- [EXERCISE]:
All lines containing the string "loop" must be copied from the entries.

[[ RECORDED INFORMATION open ]]

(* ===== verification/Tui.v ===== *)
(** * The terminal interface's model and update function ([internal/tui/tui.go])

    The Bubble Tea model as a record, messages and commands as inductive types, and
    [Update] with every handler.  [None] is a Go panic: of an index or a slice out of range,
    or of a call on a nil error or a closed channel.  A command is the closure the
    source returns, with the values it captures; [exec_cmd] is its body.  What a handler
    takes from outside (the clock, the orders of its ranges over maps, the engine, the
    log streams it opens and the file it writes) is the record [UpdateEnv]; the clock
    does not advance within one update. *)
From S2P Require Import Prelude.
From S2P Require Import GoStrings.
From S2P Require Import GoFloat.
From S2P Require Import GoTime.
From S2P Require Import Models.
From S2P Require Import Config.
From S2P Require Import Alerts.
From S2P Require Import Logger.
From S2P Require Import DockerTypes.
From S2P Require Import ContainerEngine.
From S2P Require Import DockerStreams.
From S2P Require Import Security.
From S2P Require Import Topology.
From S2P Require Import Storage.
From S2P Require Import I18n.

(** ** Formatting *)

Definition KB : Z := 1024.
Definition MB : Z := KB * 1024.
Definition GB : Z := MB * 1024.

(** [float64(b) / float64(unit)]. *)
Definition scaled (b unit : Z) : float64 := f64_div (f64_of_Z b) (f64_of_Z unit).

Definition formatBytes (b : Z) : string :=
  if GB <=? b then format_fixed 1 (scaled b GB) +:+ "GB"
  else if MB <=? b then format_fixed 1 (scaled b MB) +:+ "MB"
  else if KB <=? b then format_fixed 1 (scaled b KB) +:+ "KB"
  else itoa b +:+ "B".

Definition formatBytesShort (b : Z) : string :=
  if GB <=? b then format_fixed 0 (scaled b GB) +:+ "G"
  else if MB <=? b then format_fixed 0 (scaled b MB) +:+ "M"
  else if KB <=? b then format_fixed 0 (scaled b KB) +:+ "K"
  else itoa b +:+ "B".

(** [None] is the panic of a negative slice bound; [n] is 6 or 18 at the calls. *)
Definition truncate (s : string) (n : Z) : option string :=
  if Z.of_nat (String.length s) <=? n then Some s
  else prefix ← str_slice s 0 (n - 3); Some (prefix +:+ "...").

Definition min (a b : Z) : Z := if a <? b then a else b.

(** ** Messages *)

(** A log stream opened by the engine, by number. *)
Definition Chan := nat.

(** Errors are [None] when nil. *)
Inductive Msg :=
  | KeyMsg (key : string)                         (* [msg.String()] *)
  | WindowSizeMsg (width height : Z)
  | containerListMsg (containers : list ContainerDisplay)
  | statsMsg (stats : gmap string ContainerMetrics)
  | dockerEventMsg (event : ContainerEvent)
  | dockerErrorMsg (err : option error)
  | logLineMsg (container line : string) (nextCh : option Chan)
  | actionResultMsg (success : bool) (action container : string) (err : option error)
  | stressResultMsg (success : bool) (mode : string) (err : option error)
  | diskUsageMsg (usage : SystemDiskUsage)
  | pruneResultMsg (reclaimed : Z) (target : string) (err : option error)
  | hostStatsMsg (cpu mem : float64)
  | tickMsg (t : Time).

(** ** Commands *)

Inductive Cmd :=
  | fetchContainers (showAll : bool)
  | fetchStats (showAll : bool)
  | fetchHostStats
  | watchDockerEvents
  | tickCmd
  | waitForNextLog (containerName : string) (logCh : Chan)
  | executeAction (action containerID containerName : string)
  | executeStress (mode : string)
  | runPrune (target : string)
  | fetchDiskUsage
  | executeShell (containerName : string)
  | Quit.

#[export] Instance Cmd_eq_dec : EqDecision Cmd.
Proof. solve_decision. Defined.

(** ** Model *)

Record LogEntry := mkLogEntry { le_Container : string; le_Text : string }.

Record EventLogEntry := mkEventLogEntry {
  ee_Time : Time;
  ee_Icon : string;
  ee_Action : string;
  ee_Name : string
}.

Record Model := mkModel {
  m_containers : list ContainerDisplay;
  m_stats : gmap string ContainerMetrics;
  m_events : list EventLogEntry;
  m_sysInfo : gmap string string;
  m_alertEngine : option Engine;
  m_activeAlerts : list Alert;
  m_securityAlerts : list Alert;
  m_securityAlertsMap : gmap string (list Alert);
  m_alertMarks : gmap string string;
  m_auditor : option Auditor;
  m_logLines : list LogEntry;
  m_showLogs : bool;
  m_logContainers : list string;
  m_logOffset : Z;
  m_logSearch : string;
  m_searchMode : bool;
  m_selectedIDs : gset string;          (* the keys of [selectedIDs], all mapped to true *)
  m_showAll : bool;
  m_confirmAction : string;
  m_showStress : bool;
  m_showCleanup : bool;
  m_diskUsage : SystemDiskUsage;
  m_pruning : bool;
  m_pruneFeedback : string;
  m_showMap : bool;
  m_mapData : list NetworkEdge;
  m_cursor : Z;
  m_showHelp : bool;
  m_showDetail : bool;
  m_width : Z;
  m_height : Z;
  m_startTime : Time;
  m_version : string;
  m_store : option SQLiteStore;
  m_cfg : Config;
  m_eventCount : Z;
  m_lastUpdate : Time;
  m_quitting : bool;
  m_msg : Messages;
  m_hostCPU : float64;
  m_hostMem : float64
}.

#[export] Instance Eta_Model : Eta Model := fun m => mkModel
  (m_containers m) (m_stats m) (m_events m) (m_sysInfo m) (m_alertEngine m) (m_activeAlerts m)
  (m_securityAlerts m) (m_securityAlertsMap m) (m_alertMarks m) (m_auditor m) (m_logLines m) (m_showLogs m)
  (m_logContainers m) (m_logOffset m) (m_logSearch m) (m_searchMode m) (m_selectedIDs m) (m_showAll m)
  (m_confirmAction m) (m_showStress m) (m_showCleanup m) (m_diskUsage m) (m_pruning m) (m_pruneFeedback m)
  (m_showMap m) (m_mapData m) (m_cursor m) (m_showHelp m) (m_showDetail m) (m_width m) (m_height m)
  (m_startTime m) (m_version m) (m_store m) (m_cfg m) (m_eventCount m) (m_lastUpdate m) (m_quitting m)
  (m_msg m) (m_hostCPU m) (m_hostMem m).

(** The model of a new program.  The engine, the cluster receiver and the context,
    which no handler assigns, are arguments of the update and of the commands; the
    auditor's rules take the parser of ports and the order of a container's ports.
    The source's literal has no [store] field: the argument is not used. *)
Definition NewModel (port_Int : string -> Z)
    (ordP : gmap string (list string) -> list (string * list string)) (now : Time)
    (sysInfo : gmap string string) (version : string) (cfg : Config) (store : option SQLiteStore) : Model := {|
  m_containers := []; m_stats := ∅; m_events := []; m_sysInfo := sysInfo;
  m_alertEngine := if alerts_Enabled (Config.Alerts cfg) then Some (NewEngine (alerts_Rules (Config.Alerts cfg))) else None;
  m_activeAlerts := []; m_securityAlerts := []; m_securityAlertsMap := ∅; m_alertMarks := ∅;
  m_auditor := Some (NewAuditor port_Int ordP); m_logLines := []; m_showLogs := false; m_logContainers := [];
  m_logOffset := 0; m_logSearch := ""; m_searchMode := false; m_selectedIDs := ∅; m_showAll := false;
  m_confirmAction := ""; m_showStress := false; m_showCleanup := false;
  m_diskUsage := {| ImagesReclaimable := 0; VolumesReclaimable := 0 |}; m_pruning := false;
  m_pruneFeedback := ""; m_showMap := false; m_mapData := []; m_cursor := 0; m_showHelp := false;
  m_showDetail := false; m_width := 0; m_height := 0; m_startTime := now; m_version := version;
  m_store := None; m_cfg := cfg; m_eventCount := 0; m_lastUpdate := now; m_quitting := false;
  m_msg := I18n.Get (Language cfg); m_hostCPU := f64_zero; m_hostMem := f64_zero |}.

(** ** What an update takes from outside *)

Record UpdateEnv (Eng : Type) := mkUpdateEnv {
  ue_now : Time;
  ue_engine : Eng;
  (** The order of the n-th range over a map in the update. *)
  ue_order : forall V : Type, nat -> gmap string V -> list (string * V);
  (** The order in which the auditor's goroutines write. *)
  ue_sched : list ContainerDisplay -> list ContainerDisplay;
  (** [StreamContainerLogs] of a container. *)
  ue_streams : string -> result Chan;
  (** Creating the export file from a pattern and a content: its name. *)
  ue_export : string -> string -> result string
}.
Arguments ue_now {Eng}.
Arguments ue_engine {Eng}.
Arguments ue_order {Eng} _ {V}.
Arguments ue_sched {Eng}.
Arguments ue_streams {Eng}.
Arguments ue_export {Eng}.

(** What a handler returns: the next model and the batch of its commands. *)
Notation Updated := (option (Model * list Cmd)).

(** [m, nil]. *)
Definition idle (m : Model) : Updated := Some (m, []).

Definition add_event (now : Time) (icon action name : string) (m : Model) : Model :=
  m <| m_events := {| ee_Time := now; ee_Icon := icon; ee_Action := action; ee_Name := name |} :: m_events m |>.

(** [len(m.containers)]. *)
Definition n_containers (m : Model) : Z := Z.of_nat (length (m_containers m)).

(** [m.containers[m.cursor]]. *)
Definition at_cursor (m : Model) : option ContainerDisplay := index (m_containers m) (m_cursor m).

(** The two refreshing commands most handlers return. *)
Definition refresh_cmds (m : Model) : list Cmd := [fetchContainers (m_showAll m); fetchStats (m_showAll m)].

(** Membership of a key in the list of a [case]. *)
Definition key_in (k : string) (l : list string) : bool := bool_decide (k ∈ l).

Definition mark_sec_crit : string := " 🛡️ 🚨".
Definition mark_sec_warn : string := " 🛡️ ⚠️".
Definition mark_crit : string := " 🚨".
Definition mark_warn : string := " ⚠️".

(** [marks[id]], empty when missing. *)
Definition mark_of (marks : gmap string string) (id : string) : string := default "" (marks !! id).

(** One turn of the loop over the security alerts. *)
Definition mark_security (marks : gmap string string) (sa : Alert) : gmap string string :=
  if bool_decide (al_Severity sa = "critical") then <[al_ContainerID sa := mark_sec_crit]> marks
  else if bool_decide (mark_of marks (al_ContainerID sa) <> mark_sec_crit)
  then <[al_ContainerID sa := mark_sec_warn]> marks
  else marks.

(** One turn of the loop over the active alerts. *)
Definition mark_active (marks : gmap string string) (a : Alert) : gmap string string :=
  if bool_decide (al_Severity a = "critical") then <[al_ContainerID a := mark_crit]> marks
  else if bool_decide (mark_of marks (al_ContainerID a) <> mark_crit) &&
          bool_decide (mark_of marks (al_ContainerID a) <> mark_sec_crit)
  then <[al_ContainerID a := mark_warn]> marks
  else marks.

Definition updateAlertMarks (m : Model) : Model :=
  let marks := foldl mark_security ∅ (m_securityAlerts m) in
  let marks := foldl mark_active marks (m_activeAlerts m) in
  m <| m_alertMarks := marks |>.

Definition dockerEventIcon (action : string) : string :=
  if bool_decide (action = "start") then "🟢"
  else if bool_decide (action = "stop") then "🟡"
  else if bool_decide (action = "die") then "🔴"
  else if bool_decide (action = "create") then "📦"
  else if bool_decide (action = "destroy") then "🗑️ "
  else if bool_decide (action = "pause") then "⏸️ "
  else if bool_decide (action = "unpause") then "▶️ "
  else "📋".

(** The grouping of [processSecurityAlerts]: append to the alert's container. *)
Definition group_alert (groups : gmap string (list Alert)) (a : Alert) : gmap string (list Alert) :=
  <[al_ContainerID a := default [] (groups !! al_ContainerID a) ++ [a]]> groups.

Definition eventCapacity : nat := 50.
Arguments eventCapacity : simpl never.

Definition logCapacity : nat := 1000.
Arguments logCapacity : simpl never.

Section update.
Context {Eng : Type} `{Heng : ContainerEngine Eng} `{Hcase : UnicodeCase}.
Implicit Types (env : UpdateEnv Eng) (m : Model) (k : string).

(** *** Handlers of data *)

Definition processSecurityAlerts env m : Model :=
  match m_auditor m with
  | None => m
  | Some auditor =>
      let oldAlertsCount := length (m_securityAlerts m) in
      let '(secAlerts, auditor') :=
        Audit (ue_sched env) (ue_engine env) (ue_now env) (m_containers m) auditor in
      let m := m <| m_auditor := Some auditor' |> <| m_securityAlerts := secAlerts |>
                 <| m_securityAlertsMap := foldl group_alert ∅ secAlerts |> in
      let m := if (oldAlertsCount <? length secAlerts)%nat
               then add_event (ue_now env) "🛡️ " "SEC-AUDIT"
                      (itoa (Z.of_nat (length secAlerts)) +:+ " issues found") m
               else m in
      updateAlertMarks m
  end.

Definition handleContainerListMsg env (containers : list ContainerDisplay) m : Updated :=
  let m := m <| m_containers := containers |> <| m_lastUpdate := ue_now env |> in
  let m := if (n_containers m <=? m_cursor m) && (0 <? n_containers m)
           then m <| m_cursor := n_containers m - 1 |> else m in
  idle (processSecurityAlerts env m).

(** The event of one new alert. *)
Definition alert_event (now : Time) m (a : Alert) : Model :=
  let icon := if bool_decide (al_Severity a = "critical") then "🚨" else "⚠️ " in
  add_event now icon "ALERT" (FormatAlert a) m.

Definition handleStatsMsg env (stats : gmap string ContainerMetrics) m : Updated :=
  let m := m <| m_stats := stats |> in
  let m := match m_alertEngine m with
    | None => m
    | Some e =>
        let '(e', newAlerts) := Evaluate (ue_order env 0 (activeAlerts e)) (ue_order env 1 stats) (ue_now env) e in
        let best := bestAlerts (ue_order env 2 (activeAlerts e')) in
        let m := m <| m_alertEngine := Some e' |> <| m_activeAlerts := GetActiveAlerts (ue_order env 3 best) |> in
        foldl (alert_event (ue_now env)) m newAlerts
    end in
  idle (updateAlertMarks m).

[[ RECORDED INFORMATION closed ]]
[[ RECORDED INFORMATION open ]]

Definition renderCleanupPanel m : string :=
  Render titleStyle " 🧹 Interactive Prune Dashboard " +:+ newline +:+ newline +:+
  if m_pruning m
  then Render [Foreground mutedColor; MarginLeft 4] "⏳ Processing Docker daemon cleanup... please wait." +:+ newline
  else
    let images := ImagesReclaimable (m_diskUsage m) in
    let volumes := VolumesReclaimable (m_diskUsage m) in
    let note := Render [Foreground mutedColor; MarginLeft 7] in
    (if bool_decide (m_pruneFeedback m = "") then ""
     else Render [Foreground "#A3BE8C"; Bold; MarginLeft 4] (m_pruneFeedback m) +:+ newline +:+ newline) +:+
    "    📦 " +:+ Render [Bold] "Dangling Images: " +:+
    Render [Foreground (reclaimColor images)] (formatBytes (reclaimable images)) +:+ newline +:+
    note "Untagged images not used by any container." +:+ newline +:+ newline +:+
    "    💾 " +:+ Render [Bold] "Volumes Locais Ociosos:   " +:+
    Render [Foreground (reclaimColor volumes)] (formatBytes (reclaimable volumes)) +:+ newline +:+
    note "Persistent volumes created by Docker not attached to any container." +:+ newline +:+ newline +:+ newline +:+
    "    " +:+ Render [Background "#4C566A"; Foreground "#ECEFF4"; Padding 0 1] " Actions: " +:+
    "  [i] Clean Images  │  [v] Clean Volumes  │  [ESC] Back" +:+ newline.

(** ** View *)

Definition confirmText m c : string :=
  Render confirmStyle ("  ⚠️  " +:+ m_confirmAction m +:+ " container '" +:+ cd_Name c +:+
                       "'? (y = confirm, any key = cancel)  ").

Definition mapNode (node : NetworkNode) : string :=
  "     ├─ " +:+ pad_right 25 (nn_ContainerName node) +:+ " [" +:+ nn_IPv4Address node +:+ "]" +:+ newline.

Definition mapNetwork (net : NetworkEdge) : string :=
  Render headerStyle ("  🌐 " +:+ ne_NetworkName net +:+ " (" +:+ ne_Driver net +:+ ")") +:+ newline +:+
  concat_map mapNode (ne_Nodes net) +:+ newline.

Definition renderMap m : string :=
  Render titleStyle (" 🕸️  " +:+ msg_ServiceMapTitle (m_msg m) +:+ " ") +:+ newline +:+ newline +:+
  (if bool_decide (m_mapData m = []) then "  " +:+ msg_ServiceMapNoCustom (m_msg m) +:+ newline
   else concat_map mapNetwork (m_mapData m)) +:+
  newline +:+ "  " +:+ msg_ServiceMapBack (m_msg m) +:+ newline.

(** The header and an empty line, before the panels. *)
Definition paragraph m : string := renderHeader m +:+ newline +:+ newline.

[[ RECORDED INFORMATION closed ]]
[[ RECORDED INFORMATION open ]]

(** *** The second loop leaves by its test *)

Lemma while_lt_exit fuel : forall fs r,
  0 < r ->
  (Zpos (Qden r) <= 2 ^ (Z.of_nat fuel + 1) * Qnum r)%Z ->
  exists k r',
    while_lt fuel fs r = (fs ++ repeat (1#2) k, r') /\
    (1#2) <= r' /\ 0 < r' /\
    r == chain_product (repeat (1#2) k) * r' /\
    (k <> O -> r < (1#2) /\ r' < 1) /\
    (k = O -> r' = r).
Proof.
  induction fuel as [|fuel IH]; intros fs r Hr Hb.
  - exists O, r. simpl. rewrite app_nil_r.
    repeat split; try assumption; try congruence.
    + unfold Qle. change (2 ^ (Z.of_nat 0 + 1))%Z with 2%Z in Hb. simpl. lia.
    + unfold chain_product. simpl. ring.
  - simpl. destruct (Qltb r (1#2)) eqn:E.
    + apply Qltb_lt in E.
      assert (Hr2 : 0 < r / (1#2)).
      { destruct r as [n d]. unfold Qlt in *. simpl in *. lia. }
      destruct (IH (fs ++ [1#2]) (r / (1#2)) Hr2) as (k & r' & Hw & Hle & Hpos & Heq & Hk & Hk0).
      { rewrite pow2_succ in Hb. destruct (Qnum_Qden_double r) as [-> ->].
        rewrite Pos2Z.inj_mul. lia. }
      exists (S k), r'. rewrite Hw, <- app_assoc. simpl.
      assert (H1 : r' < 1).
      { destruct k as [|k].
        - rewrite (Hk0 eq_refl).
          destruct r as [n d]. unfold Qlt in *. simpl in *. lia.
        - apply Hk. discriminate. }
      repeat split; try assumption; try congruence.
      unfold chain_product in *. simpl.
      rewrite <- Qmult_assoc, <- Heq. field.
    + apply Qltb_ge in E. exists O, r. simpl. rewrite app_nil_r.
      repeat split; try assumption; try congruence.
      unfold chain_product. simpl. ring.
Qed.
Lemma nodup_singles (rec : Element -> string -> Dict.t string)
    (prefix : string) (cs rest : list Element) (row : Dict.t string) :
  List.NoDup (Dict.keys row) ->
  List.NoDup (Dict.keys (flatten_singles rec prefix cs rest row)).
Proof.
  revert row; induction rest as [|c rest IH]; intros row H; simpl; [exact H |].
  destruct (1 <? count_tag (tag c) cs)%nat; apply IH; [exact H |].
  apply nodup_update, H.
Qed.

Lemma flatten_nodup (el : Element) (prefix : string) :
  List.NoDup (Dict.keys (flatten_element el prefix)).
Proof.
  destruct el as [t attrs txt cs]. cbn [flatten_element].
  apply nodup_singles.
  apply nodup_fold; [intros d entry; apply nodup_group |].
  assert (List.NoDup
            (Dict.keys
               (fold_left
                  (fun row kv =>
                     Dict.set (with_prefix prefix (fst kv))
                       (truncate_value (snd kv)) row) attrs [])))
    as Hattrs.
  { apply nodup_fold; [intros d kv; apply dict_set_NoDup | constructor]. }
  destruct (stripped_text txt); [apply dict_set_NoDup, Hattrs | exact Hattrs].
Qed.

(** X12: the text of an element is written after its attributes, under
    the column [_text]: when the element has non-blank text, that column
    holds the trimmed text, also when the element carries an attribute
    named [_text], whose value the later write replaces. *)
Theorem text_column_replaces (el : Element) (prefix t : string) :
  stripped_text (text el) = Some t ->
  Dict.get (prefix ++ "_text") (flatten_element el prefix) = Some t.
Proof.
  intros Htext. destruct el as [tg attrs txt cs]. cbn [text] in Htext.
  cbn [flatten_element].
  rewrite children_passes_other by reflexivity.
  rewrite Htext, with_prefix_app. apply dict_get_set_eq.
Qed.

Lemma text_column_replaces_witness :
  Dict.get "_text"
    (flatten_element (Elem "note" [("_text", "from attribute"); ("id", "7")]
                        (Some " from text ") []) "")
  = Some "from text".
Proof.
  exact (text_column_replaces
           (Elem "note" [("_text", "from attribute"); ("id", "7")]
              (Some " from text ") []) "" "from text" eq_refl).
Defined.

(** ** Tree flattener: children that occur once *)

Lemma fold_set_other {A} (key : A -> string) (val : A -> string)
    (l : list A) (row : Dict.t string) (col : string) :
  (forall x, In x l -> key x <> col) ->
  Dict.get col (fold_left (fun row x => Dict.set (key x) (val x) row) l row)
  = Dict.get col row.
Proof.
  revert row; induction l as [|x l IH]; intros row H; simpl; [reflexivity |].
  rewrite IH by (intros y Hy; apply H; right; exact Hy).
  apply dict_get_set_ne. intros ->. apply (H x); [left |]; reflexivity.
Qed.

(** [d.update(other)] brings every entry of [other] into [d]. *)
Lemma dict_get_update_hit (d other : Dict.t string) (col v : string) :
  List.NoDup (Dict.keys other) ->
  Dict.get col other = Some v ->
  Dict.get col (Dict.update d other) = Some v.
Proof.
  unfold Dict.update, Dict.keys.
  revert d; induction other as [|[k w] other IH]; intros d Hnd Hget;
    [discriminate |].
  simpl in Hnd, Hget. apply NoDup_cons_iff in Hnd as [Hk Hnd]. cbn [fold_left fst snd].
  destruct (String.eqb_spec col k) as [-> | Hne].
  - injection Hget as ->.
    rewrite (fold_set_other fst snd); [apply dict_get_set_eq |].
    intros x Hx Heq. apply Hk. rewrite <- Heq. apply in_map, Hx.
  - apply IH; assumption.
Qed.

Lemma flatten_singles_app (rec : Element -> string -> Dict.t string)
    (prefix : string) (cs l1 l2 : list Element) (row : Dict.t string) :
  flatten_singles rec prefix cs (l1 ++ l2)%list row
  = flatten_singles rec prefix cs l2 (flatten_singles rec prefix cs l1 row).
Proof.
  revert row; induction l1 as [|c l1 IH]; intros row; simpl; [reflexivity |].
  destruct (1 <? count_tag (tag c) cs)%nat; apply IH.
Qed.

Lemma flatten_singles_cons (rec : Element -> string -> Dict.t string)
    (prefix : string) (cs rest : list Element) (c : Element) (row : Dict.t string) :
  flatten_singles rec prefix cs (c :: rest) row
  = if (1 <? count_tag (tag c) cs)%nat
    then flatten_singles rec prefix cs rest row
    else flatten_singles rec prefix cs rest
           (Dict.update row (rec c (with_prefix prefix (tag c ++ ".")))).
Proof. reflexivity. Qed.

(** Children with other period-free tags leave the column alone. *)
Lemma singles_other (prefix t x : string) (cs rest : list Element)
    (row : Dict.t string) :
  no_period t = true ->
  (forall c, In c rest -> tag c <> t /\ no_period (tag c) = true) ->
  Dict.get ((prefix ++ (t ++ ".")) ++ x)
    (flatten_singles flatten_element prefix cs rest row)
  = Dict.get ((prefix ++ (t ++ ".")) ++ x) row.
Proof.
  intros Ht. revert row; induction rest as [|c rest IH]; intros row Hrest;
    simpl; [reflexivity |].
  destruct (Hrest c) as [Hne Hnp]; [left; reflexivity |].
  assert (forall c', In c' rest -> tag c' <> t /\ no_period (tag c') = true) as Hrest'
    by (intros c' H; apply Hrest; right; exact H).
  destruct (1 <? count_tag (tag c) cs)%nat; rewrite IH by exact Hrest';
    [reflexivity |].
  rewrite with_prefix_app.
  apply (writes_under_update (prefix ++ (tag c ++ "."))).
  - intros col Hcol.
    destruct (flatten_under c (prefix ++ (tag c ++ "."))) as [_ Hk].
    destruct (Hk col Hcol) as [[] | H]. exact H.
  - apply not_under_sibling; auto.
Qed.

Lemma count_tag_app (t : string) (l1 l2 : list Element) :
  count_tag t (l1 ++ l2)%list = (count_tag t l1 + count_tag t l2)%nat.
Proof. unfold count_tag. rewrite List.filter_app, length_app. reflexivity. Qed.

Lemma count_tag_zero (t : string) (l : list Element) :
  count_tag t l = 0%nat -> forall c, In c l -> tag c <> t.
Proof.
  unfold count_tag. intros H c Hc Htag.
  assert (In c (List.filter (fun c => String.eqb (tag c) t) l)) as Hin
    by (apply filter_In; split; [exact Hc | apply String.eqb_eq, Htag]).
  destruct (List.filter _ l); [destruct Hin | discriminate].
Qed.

[[ RECORDED INFORMATION closed ]]

- [RESPONSE AREA]:
(** One turn of the loop over the security alerts. *)
(** One turn of the loop over the active alerts. *)
(** *** The second loop leaves by its test *)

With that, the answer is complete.